» **Task goal**
Starting at the first line of the data below, retype every line up to and including the one containing "let four (c".

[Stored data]
- - -

(** do_int3: [regs] are eax, ebx, ecx, edx, esi, edi, ebp, esp, ds, es, fs, tr. *)
Definition do_int3 (patience : nat) (esp : list Z) (eax ebx ecx edx esi edi ebp esp_ptr ds es fs tr : Z) (s : S)
  : outcome S :=
  let four (c : Z) := chars "%" ++ [c] ++ chars "x" ++ [9] ++ chars "%" ++ [c] ++ chars "x" ++ [9] ++
                      chars "%" ++ [c] ++ chars "x" ++ [9] ++ chars "%" ++ [c] ++ chars "x" ++ [10; 13] in
  s ← printk patience (chars "eax" ++ [9; 9] ++ chars "ebx" ++ [9; 9] ++ chars "ecx" ++ [9; 9] ++ chars "edx" ++
        [10; 13] ++ four 56) [VWord eax; VWord ebx; VWord ecx; VWord edx] s;
  s ← printk patience (chars "esi" ++ [9; 9] ++ chars "edi" ++ [9; 9] ++ chars "ebp" ++ [9; 9] ++ chars "esp" ++
        [10; 13] ++ four 56) [VWord esi; VWord edi; VWord ebp; VWord esp_ptr] s;
  s ← printk patience ([10; 13] ++ chars "ds" ++ [9] ++ chars "es" ++ [9] ++ chars "fs" ++ [9] ++ chars "tr" ++
        [10; 13] ++ four 52) [VWord ds; VWord es; VWord fs; VWord tr] s;
  e0 ← deref (esp !! 0%nat); e1 ← deref (esp !! 1%nat); e2 ← deref (esp !! 2%nat);
  printk patience (chars "EIP: %8x   CS: %4x  EFLAGS: %8x" ++ [10; 13]) [VWord e0; VWord e1; VWord e2] s.

End die.

(** ** Correctness *)

(** Splits a number into the fields of a descriptor and puts it together again. *)
Lemma split_field x k n : 0 <= k -> 0 <= n -> Z.land (Z.shiftr x k) (Z.ones n) = (x / 2 ^ k) mod 2 ^ n.
Proof. intros. by rewrite Z.land_ones, Z.shiftr_div_pow2. Qed.

Lemma low_field x n : 0 <= n -> Z.land x (Z.ones n) = x mod 2 ^ n.
Proof. intros. by rewrite Z.land_ones. Qed.

Lemma small_div x k n : 0 <= k -> 0 <= n -> 0 <= x < 2 ^ (k + n) -> 0 <= x / 2 ^ k < 2 ^ n.
Proof.
  intros Hk Hn Hx. rewrite Z.pow_add_r in Hx by lia. split; [apply Z.div_pos; lia|].
  apply Z.div_lt_upper_bound; lia.
Qed.

Definition gdt_entry (base limit access_ granularity_ : Z) : GDTEntry :=
  mk_gdt (u16 (Z.land limit 0xffff)) (u16 (Z.land base 0xffff)) (u8 (Z.land (Z.shiftr base 16) 0xff)) access_
    (u8 (Z.lor (Z.land (Z.shiftr limit 16) 0x0f) (Z.shiftl granularity_ 4)))
    (u8 (Z.land (Z.shiftr base 24) 0xff)).

Lemma set_gdt_entry_ok index base limit a g gdt :
  0 <= index < Z.of_nat (length gdt) ->
  set_gdt_entry index base limit a g gdt = Ret (<[Z.to_nat index := gdt_entry base limit a g]> gdt).
Proof. intros. unfold set_gdt_entry. by rewrite decide_True. Qed.

Lemma gdt_entry_decode base limit a g :
  0 <= base < 2 ^ 32 -> 0 <= limit < 2 ^ 20 -> 0 <= g < 16 ->
  let e := gdt_entry base limit a g in
  decode_base e = base /\ decode_limit e = limit /\ decode_flags e = g /\ access e = a.
Proof.
  intros Hb Hl Hg e. unfold e, decode_base, decode_limit, decode_flags, gdt_entry.
  cbn [base_low base_middle base_high limit_low granularity access].
  change 0xffff with (Z.ones 16). change 0xff with (Z.ones 8). change 0x0f with (Z.ones 4).
  rewrite !split_field, !low_field by lia.
  pose proof (Z.mod_pos_bound base (2 ^ 16)). pose proof (Z.mod_pos_bound limit (2 ^ 16)).
  pose proof (Z.mod_pos_bound (base / 2 ^ 16) (2 ^ 8)). pose proof (Z.mod_pos_bound (base / 2 ^ 24) (2 ^ 8)).
  pose proof (small_div limit 16 4 ltac:(lia) ltac:(lia) ltac:(lia)) as Hl16.
  pose proof (small_div base 24 8 ltac:(lia) ltac:(lia) ltac:(lia)) as Hb24.
  rewrite (Z.mod_small (limit / 2 ^ 16)) by done.
  rewrite Z.lor_comm, Z.shiftl_mul_pow2, lor_low by lia. rewrite !u16_small, !u8_small by lia.
  rewrite (Z.mod_small (base / 2 ^ 24)) by done. change (2 ^ 4) with 16 in *. split_and!; try done.
  - pose proof (Z.div_mod base (2 ^ 16)). pose proof (Z.div_mod (base / 2 ^ 16) (2 ^ 8)) as Hd.
    rewrite Z.div_div in Hd by lia. change (2 ^ 16 * 2 ^ 8) with (2 ^ 24) in Hd. lia.
  - rewrite (Z.add_comm (g * 16)), Z_mod_plus_full, (Z.mod_small (limit / 2 ^ 16)) by lia. pose proof (Z.div_mod limit (2 ^ 16)). lia.
  - rewrite (Z.add_comm (g * 16)), Z_div_plus_full by lia. rewrite Z.div_small by lia. lia.
Qed.

(** Every descriptor written by set_gdt_entry decodes to the base, limit,
    flags and access byte it was given, and the other entries stay. *)
Theorem set_gdt_entry_roundtrip index base limit a g gdt :
  0 <= index < Z.of_nat (length gdt) -> 0 <= base < 2 ^ 32 -> 0 <= limit < 2 ^ 20 -> 0 <= g < 16 ->
  exists gdt' e, set_gdt_entry index base limit a g gdt = Ret gdt' /\ gdt' !! Z.to_nat index = Some e /\
    decode_base e = base /\ decode_limit e = limit /\ decode_flags e = g /\ access e = a /\
    (forall i, i <> Z.to_nat index -> gdt' !! i = gdt !! i).
Proof.
  intros Hi Hb Hl Hg. rewrite set_gdt_entry_ok by done. eexists _, _. split; [done|].
  split; [apply list_lookup_insert_eq; lia|].
  destruct (gdt_entry_decode base limit a g Hb Hl Hg) as (-> & -> & -> & ->).
  split_and!; try done. intros i Hne. by rewrite list_lookup_insert_ne.
Qed.

(** gdt_initialize gives a null descriptor, flat 4 GB code and data segments
    for the kernel (ring 0) and for user programs (ring 3), and a task segment
    at the address of the TSS with its exact limit; the pointer covers the table. *)
Theorem gdt_initialize_correct gdt_addr tss gdt :
  length gdt = Z.to_nat GDT_SIZE -> 0 <= tss < 2 ^ 32 ->
  exists gdt' ptr, gdt_initialize gdt_addr tss gdt = Ret (gdt', ptr) /\
    g_limit ptr = 47 /\ g_base ptr = u32 gdt_addr /\
    gdt' !! 0%nat = Some (mk_gdt 0 0 0 0 0 0) /\
    (forall i a, (i, a) ∈ [(1%nat, 0x9a); (2%nat, 0x92); (3%nat, 0xfa); (4%nat, 0xf2)] ->
       exists e, gdt' !! i = Some e /\ decode_base e = 0 /\ decode_limit e = 0xfffff /\ decode_flags e = 0xc /\
         access e = a) /\
    exists e, gdt' !! 5%nat = Some e /\ decode_base e = tss /\ decode_limit e = sizeof_tss - 1 /\ access e = 0x89.
Proof.
  intros Hlen Ht. destruct gdt as [|g0 [|g1 [|g2 [|g3 [|g4 [|g5 [|? ?] ] ] ] ] ] ]; try discriminate Hlen.
  exists [gdt_entry 0 0 0 0; gdt_entry 0 0xfffff 0x9a 0xc; gdt_entry 0 0xfffff 0x92 0xc;
    gdt_entry 0 0xfffff 0xfa 0xc; gdt_entry 0 0xfffff 0xf2 0xc; gdt_entry tss (sizeof_tss - 1) 0x89 0],
    (mk_gdt_ptr 47 (u32 gdt_addr)).
  split; [reflexivity|]. split_and!; try reflexivity.
  - intros i a Hia. rewrite !elem_of_cons in Hia.
    destruct Hia as [ [= -> ->]|[ [= -> ->]|[ [= -> ->]|[ [= -> ->]|[]%not_elem_of_nil] ] ] ];
      eexists; (split; [reflexivity|]); vm_compute; done.
  - eexists. split; [reflexivity|]. destruct (gdt_entry_decode tss (sizeof_tss - 1) 0x89 0) as (-> & -> & _ & ->); done.
Qed.

Lemma gate_decode addr type dpl :
  0 <= addr < 2 ^ 32 -> 0 <= type < 16 -> 0 <= dpl < 4 ->
  let e := gate addr type dpl in
  decode_offset e = addr /\ decode_present e = true /\ decode_dpl e = dpl /\ decode_type e = type.
Proof.
  intros Ha Ht Hd. cbv zeta. unfold gate, decode_offset, decode_present, decode_dpl, decode_type.
  cbn [isr_low isr_high attributes].
  assert (Hattr : let v := u8 (Z.lor (Z.lor 0x80 (Z.shiftl dpl 5)) type) in
    Z.testbit v 7 = true /\ (v / 32) mod 4 = dpl /\ v mod 16 = type).
  { revert type Ht. apply (forall_seqZ (fun type => let v := u8 (Z.lor (Z.lor 0x80 (Z.shiftl dpl 5)) type) in
      Z.testbit v 7 = true /\ (v / 32) mod 4 = dpl /\ v mod 16 = type)).
    assert (dpl = 0 \/ dpl = 1 \/ dpl = 2 \/ dpl = 3) as [-> | [-> | [-> | ->] ] ] by lia; by vm_compute. }
  destruct Hattr as (-> & -> & ->). split_and!; try done.
  change 0xffff with (Z.ones 16). rewrite split_field, low_field by lia.
  pose proof (small_div addr 16 16 ltac:(lia) ltac:(lia) ltac:(lia)). pose proof (Z.mod_pos_bound addr (2 ^ 16)).
  rewrite (Z.mod_small (addr / 2 ^ 16)) by done. rewrite !u16_small by lia.
  pose proof (Z.div_mod addr (2 ^ 16)). lia.
Qed.

Section idt_proofs.
Variable addr : stub -> Z.

(** The gates of trap_init in order: vector, stub, privilege. *)
Definition trap_gates : list (Z * (stub * Z)) :=
  [(0, (divide_error, 0)); (1, (debug_stub, 0)); (2, (nmi, 0)); (3, (int3, 3)); (4, (overflow, 3)); (5, (bounds, 3));
   (6, (invalid_op, 0)); (7, (device_not_available, 0)); (8, (double_fault, 0));
   (9, (coprocessor_segment_overrun, 0)); (10, (invalid_TSS, 0)); (11, (segment_not_present, 0));
   (12, (stack_segment, 0)); (13, (general_protection, 0)); (15, (reserved_stub, 0)); (16, (coprocessor_error, 0))]
  ++ ((fun i => (i, (reserved_stub, 0))) <$> seqZ 17 15).

Definition write_gates (l : list (Z * (stub * Z))) (idt : list idt_entry) : list idt_entry :=
  foldl (fun idt '(v, (st, dpl)) => <[Z.to_nat v := gate (addr st) 0xf dpl]> idt) idt l.

Lemma write_gates_cons v st dpl l idt :
  write_gates ((v, (st, dpl)) :: l) idt = write_gates l (<[Z.to_nat v := gate (addr st) 0xf dpl]> idt).
Proof. done. Qed.

Lemma write_gates_length l : forall idt, length (write_gates l idt) = length idt.
Proof. induction l as [|[v [st dpl]] l IH]; intros idt; [done|]. etrans; [apply IH|apply length_insert]. Qed.

Lemma set_gate_ok n a type dpl idt :
  length idt = Z.to_nat IDT_MAX_DESCRIPTORS -> 0 <= n < IDT_MAX_DESCRIPTORS ->
  set_gate n a type dpl idt = Ret (<[Z.to_nat n := gate a type dpl]> idt).
Proof. intros Hl Hn. unfold set_gate. rewrite decide_True; [done|]. rewrite Hl. unfold IDT_MAX_DESCRIPTORS in *. lia. Qed.

Lemma reserved_gates_write n : forall i idt, length idt = Z.to_nat IDT_MAX_DESCRIPTORS -> 0 <= i ->
  i + Z.of_nat n <= IDT_MAX_DESCRIPTORS ->
  reserved_gates n i addr idt = Ret (write_gates ((fun i => (i, (reserved_stub, 0))) <$> seqZ i (Z.of_nat n)) idt).
Proof.
  induction n as [|n IH]; intros i idt Hl Hi Hn; [done|]. cbn [reserved_gates]. unfold set_trap_gate.
  rewrite set_gate_ok by (done || lia). rewrite bind_Ret, IH by (rewrite ?length_insert; done || lia).
  rewrite (seqZ_cons i (Z.of_nat (S n))) by lia. replace (Z.pred (Z.of_nat (S n))) with (Z.of_nat n) by lia. done.
Qed.

Lemma trap_init_write idt :
  length idt = Z.to_nat IDT_MAX_DESCRIPTORS -> trap_init addr idt = Ret (write_gates trap_gates idt).
Proof.
  intros Hl. unfold trap_init, set_trap_gate, set_system_gate.
  repeat (rewrite set_gate_ok by (rewrite ?length_insert; done); rewrite bind_Ret).
  rewrite reserved_gates_write by (rewrite ?length_insert; done). unfold trap_gates, write_gates.
  rewrite foldl_app. done.
Qed.

Lemma write_gates_other l : forall idt v, (forall g, (v, g) ∉ l) -> 0 <= v -> Forall (fun g => 0 <= fst g) l ->
  write_gates l idt !! Z.to_nat v = idt !! Z.to_nat v.
Proof.
  induction l as [|[w [st dpl]] l IH]; intros idt v Hv Hpos Hl; [done|]. apply Forall_cons in Hl as [Hw Hl].
  rewrite write_gates_cons, IH; [|intros g Hg; apply (Hv g); by right|done|done].
  rewrite list_lookup_insert_ne; [done|]. intros E. cbn in Hw. apply (Hv (st, dpl)).
  replace v with w by lia. left.
Qed.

- - -

» **Expected output**
(** do_int3: [regs] are eax, ebx, ecx, edx, esi, edi, ebp, esp, ds, es, fs, tr. *)
Definition do_int3 (patience : nat) (esp : list Z) (eax ebx ecx edx esi edi ebp esp_ptr ds es fs tr : Z) (s : S)
  : outcome S :=
  let four (c : Z) := chars "%" ++ [c] ++ chars "x" ++ [9] ++ chars "%" ++ [c] ++ chars "x" ++ [9] ++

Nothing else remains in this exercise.